Do things add up now? (we are not aiming for perfection)

What can you conclude from these results?

What about continuous data? So far, treated both separately but there are many scenarios where we would want to have both types of explanatory variable in a single analysis.

Example 1: **Body length and temperature and water treatment**. Scientists measured the body length
of insects in micrometers at different temperatures either with or without rainfall.

Example 2: **Lay date and insect biomass and habitat**. Scientists (including Emily)
measured the date in the year
when birds lay their eggs (it can take any value even 1.5 or -2) in different habitats in a
woodland: good, bad, ok and also measured the biomass of insects close to each nest box. Biomass
is measured in grams and there are several nest boxes in each habitat.

Example 3: **Tail length and dinosaur family and age of fossil**. Palentologists measured the tail length of
fossils in cm and recorded the family the dinosaur belonged too and the age of the fossil in million years.

In the examples, which variable is categorical and which is continuous?

The data for example 1 (made up) can be found here: https://www.math.ntnu.no/emner/ST2304/2020v/Week09/BodyLengthExperiment.csv

It is a csv file and has column headers.

Run an interactive model for example 1.

What do these coefficients mean? Which parameters do they relate to?

Try and draw out the results on your whiteboard.

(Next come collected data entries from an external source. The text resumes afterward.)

Definition dcAllocWX_devzero (size : Z) (w : W) : option ((Z * option Z) * W) :=
  match dev_zero w with
  | (None, w) => Some ((-1, None), w)
  | (Some fd, w) =>
    match mmap (size + sizeof_int) prot_init w with
    | (None, w) => Some ((-1, None), close fd w)
    | (Some p, w) => w ← store p 0 (enc end_ 4 fd) w; Some ((0, Some (p + sizeof_int)), w)
    end
  end.

Definition dcInitExecWX_devzero (p size : Z) (w : W) : Z * W :=
  if no_mprotect then (0, w) else mprotect (p - sizeof_int) (size + sizeof_int) prot_rx w.

(** The descriptor is read from the memory. *)
Definition dcFreeWX_devzero (p size : Z) (w : W) : option W :=
  r ← mapped w (p - sizeof_int);
  bs ← (if PROT_READ (r_prot r) then rd 0 4 (r_data r) else None);
  Some (munmap (p - sizeof_int) (size + sizeof_int) (close (wrapS 32 (dec end_ bs)) w)).

(** [p] has its descriptor [fd] in front of it. *)
Definition holds_fd (w : W) (p fd : Z) : Prop :=
  exists r, mapped w (p - sizeof_int) = Some r /\ PROT_READ (r_prot r) = true /\ rd 0 4 (r_data r) = Some (enc end_ 4 fd).

(** What an allocation does, which never goes wrong. *)
Definition devzero_allocated (w : W) (res : Z * option Z) (w1 : W) : Prop :=
  match res with
  | (err, Some p) => err = 0 /\ mapped w (p - sizeof_int) = None /\
      (forall b, b <> p - sizeof_int -> mapped w1 b = mapped w b) /\
      exists fd, in_s 32 fd /\ fd_open w fd = false /\ holds_fd w1 p fd /\ forall k, fd_open w1 k = (k =? fd) || fd_open w k
  | (err, None) => err = -1 /\ (forall b, mapped w1 b = mapped w b) /\ forall k, fd_open w1 k = fd_open w k
  end.

Lemma dcAllocWX_devzero_ok size w :
  0 <= size -> exists res w1, dcAllocWX_devzero size w = Some (res, w1) /\ devzero_allocated w res w1.
Proof.
  unfold dcAllocWX_devzero, sizeof_int. intros Hs.
  destruct (dev_zero w) as [[fd|] w2] eqn:Hd; apply dev_zero_law in Hd as [Hm Hf]; [|by eexists _, _].
  destruct Hf as (Hfd & Hnew & Hopen). destruct (mmap (size + 4) prot_init w2) as [[a|] w3] eqn:Ha;
    pose proof (mmap_fds (size + 4) prot_init w2) as Hf3; rewrite Ha in Hf3; cbn [snd] in Hf3; apply mmap_law in Ha; try lia.
  - destruct Ha as (Hfree & d & Hl & Hmap).
    assert (exists d', wr 0 (enc end_ 4 fd) d = Some d') as [d' Hw] by (rewrite wr_Some by (rewrite ?length_enc; lia); eauto).
    assert (mapped w3 a = Some (Build_region (size + 4) prot_init d)) as Hr by by rewrite Hmap, Z.eqb_refl.
    destruct (store_law a 0 _ w3 _ d' Hr ltac:(by destruct no_mprotect) Hw) as (w4 & Hst & Hmap4).
    rewrite Hst. cbn. eexists _, _. split; [done|]. cbn. rewrite Z.add_simpl_r. split_and!; [done|by rewrite <- Hm|..].
    + intros b Hb. rewrite Hmap4, Hmap, Hm. apply Z.eqb_neq in Hb. by rewrite Hb.
    + exists fd. split_and!; [done..| |].
      * unfold holds_fd, sizeof_int. rewrite Z.add_simpl_r, Hmap4, Z.eqb_refl. eexists. split; [done|].
        split; [by destruct no_mprotect|]. by eapply rd_wr_same; [|rewrite length_enc].
      * intros k. by rewrite (store_fds _ _ _ _ _ k Hst), Hf3, Hopen.
  - eexists _, _. split; [done|]. destruct (close_law fd w3) as [Hcm Hcf]. split_and!; [done| |]; intros k.
    + by rewrite Hcm, Ha, Hm.
    + rewrite Hcf, Hf3, Hopen. destruct (Z.eqb_spec k fd) as [->|]; [by rewrite Hnew|done].
Qed.

(** Without anonymous mappings, too, memory for a callback is given back without a
    trace: a failed allocation leaves neither memory nor a descriptor behind, and
    after one that succeeds the release closes exactly the descriptor it opened,
    whatever happened to the memory behind it and elsewhere in between. *)
Theorem devzero_no_trace size w :
  0 <= size -> exists res w1, dcAllocWX_devzero size w = Some (res, w1) /\
  match res with
  | (err, None) => err = -1 /\ (forall b, mapped w1 b = mapped w b) /\ forall k, fd_open w1 k = fd_open w k
  | (err, Some p) => err = 0 /\ exists fd, fd_open w fd = false /\ fd_open w1 fd = true /\
      forall w2, holds_fd w2 p fd -> exists w3, dcFreeWX_devzero p size w2 = Some w3 /\
        (forall b, mapped w3 b = if b =? p - sizeof_int then None else mapped w2 b) /\
        forall k, fd_open w3 k = negb (k =? fd) && fd_open w2 k
  end.
Proof.
  intros Hs. destruct (dcAllocWX_devzero_ok size w Hs) as ([err [p|]] & w1 & Ha & H); exists (err, Some p) || exists (err, None);
    exists w1; (split; [exact Ha|]); [|exact H].
  destruct H as (He & _ & _ & fd & Hfd & Hnew & _ & Hopen). split; [done|]. exists fd. split; [done|].
  split; [by rewrite Hopen, Z.eqb_refl|]. intros w2 (r & Hr & Hp & Hrd). unfold dcFreeWX_devzero. rewrite Hr. cbn. rewrite Hp, Hrd. cbn.
  rewrite dec_enc, wrapS_wrapU, wrapS_id by (done || lia). destruct (close_law fd w2) as [Hcm Hcf].
  eexists. split; [done|]. split; intros k; [by rewrite munmap_law, Hcm|by rewrite munmap_fds, Hcf].
Qed.

(** The memory of a callback starts behind the descriptor, which leaves it
    misaligned where pointers have eight bytes. *)
Theorem devzero_misaligned size w err p w1 :
  (forall n pr w a w', mmap n pr w = (Some a, w') -> a mod 8 = 0) ->
  dcAllocWX_devzero size w = Some ((err, Some p), w1) -> p mod 8 = 4.
Proof.
  unfold dcAllocWX_devzero, sizeof_int. intros Hal H. destruct (dev_zero w) as [[fd|] w2]; [|discriminate].
  destruct (mmap _ _ w2) as [[a|] w3] eqn:Ha; [|discriminate]. apply Hal in Ha. apply bind_Some in H as (w4 & _ & [= _ <- _]). by rewrite Z.add_mod, Ha by lia.
Qed.
End DevZero.

(** ** A process with a small memory

    Regions are placed one behind the other. *)
Definition memory : Type := Z * gmap Z region.

Lemma insert_at (g : gmap Z region) a b r : <[a := r]> g !! b = if b =? a then Some r else g !! b.
Proof. rewrite lookup_insert. destruct (Z.eqb_spec b a); case_decide; congruence. Qed.

#[export, refine] Instance memory_ok : Memory memory := {
  mapped w a := w.2 !! a;
  mmap n pr w :=
    match w.2 !! w.1 with
    | None => (Some w.1, (w.1 + n + 1, <[w.1 := Build_region n pr (replicate (Z.to_nat n) 0)]> w.2))
    | Some _ => (None, w)
    end;
  mprotect a n pr w :=
    match w.2 !! a with
    | Some r => (0, (w.1, <[a := Build_region (r_size r) pr (r_data r)]> w.2))
    | None => (-1, w)
    end;
  munmap a n w := (w.1, delete a w.2);
  store a off bs w :=
    r ← w.2 !! a; d ← wr off bs (r_data r);
    if PROT_WRITE (r_prot r) then Some (w.1, <[a := Build_region (r_size r) (r_prot r) d]> w.2) else None;
}.
Proof.
  { intros n pr [next g] a w' _. cbn. destruct (g !! next) eqn:E; intros [= <- <-]; [done|]. split; [done|].
    eexists. split; [apply length_replicate|]. intros b. apply insert_at. }
  { intros a n pr [next g] e w'. cbn. destruct (g !! a) as [r|] eqn:E; intros [= <- <-] b; cbn; [|done].
    apply insert_at. }
  { intros a n [next g] b. cbn. rewrite lookup_delete. destruct (Z.eqb_spec b a); case_decide; congruence. }
  { intros a off bs [next g] r d. cbn. intros -> Hp Hd. cbn. rewrite Hd. cbn. rewrite Hp. eexists. split; [done|].
    intros b. apply insert_at. }
Defined.

Definition ex_callback (x : Z) : callback := {| cb_thunk := [0xff; 0xe0]; cb_members := [x; x + 1] |}.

When drawing think about what data you have and how you can best represent it in a
graph. Think about what the response variable is, what the explanatory variables are
and how you would like to model them e.g. a straight line or several? Or differences in
means etc. Don't worry, we will go through this afterwards so it doesn't matter if you
are wrong, **just have a go!**

**PAUSE HERE**

Correct your drawing of the results if you need to.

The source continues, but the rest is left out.